Regulation of lysine synthesis in transgenic potato plants expressing a bacterial dihydrodipicolinate synthase in their chloroplasts

Abstract

The essential amino acid lysine is synthesized in higher plants by a complex pathway that is predominantly regulated by feedback inhibition of two enzymes, namely aspartate kinase (AK) and dihydrodipicolinate synthase (DHPS). Although DHPS is thought to play a major role in this regulation, the relative importance of AK is not known. In order to study this regulation, we have expressed in the chloroplasts of transgenic potato plants a DHPS derived from Escherichia coli at a level 50-fold above the endogenous DHPS. The bacterial enzyme is much less sensitive to lysine inhibition than its potato counterpart.
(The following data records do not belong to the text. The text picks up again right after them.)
(** The receiver has the log of the leader, and learns what it has committed. *)
Lemma append_brings G V g i c call rf rp rp' reply M e :
  hist_inv G V g → entryCalls g !! i = Some call → servers g !! ecFrom call = Some rf → servers g !! ecTo call = Some rp →
  state rf = Leader → currentTerm rf = aaTerm (ecArgs call) →
  AppendEntries c (ecArgs call) rp = Done (rp', reply) → Success reply = true →
  M <= PrevLogIndex (ecArgs call) + Z.of_nat (length (aaEntries (ecArgs call))) → at_ (log rf) M = Done e →
  at_ (log rp') M = Done e ∧ Z.min (LeaderCommit (ecArgs call)) M <= commitIndex rp'.
Proof.
  intros Hi Hcall Hs Hp Hl Ht Ha Hsucc HM [HM0 He]%at_Done. pose proof (hv_log _ _ _ Hi) as Hlv.
  pose proof (lv_peers _ _ Hlv _ _ Hs) as Hpl. pose proof (lv_peers _ _ Hlv _ _ Hp) as Hplp.
  pose proof (lv_calls _ _ Hlv _ _ Hcall) as Hok. pose proof Hok as (_ & _ & _ & Hpos & Hargs & _).
  pose proof (pl_index0 _ _ Hpl) as H0. pose proof (pl_index0 _ _ Hplp) as H0p.
  pose proof (wp_post _ _ _ (AppendEntries_total c (ecArgs call) rp (pl_ok _ _ Hplp) H0p Hargs) Ha) as (Hok' & _ & Hres).
  rewrite Hsucc in Hres. destruct Hres as (Hle & Hta & Hm & Hlog).
  destruct (append_effect G V g g call rp rp') as (_ & Hhas & _); try done; [by intros ? ?| |].
  { intros x. by apply (hv_terms _ _ _ Hi (ecTo call)). }
  rewrite <- Ht, <- (pl_leader _ _ Hpl Hl) in Hhas. rewrite H0, Z.sub_0_r in He. rewrite H0 in HM0.
  assert (Entries (log rp') !! Z.to_nat M = Some e) as He'.
  { eapply prefix_lookup_Some; [|exact Hhas]. apply lookup_take_Some. split; [done|lia]. }
  assert (Index0 (log rp') = 0) as H0' by (by rewrite Hlog). split.
  - apply at_Done. rewrite H0', Z.sub_0_r. done.
  - pose proof (AppendEntries_learns _ _ _ _ _ Ha Hsucc (po_log _ Hok')). apply lookup_lt_Some in He'.
    unfold lastIndex, Len in *. lia.
Qed.

(** ** One exchange *)

(** Peer [s] leads in term [T], its log ends with [e] at index [N], and it has
    committed up to [C]. *)
Record leading (g : Cluster) (s T N : Z) (e : Entry) (C : Z) (rf : Raft) : Prop := {
  ld_peer : servers g !! s = Some rf;
  ld_state : state rf = Leader;
  ld_term : currentTerm rf = T;
  ld_last : lastIndex (log rf) = N;
  ld_pos : 1 <= N;
  ld_entry : at_ (log rf) N = Done e;
  ld_commit : C <= commitIndex rf;
}.

Lemma leading_same g g' s T N e C rf rf' :
  leading g s T N e C rf → servers g' !! s = Some rf' → same_leader rf rf' → leading g' s T N e C rf'.
Proof.
  intros [] Hs (? & ? & Hlog & _ & _ & _ & ?). split; rewrite ?Hlog; try done; [congruence|lia].
Qed.

Lemma heartbeat_step n g s T N e C rf p :
  prompt_reach n g → leading g s T N e C rf → 0 <= s < n → 0 <= p < n → p ≠ s →
  ∃ g' rf' i a, moves [s] g g' ∧ servers g' = <[s := rf']> (servers g) ∧
    (rf' = rf ∨ rf' = resetElectionTimer (at_time 0) rf) ∧
    entryCalls g' !! i = Some (mkEntryCall s (incarnation g' s) p a Sent) ∧
    PrevLogIndex a = probe rf p ∧ spawn_ok rf' (GoLeaderSendEntries p a).
Proof.
  intros Hr [Hs Hl Ht Hlast Hpos _ _] Hsn Hp Hne.
  destruct (reach_ready n g s Hr Hsn) as (rf0 & Hs0 & [Hok H0 Hme Hnp Hk]). assert (rf0 = rf) as -> by congruence.
  destruct (heartbeat_sends rf p) as (rf' & out & a & Htick & Hrf' & Hin & Hprev & Hsp); [done..|lia|done|done|lia|congruence|].
  set (g' := spawn s out (put s rf' g)).
  assert (exec_prompt (LTick s (at_time 0) (early_clock rf)) g = Done g') as Hx.
  { apply exec_prompt_Done. split; [done|]. cbn -[ticker]. unfold exec_tick. rewrite Hs. cbn -[ticker]. by rewrite Htick. }
  assert (mkEntryCall s (incarnation g s) p a Sent ∈ entryCalls g') as [i Hi]%list_elem_of_lookup.
  { cbn. apply elem_of_app. right. apply list_elem_of_omap. eexists. split; [exact Hin|done]. }
  exists g', rf', i, a. split; [eapply moves_put; [exact Hx|done|by left]|]. do 4 (split; [done|]).
  by destruct Hrf' as [->| ->].
Qed.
DHPS activity in leaves, roots and tubers of the transgenic plants was considerably higher and more resistant to lysine inhibition than in control untransformed plants. Furthermore, this activity was accompanied by a significant increase in level of free lysine in all three tissues. Yet, the extent of lysine overproduction in potato leaves was significantly lower than that previously reported in leaves of transgenic plants expressing the same bacterial enzyme, suggesting that in potato, AK may also play a major regulatory role in lysine biosynthesis. Indeed, the elevated level of free lysine in the transgenic potato plants was shown to inhibit the lysine-sensitive AK activity in vivo. Our results support previous reports showing that DHPS is the major rate-limiting enzyme for lysine synthesis in higher plants, but they suggest that additional plant-specific regulatory factors are also involved.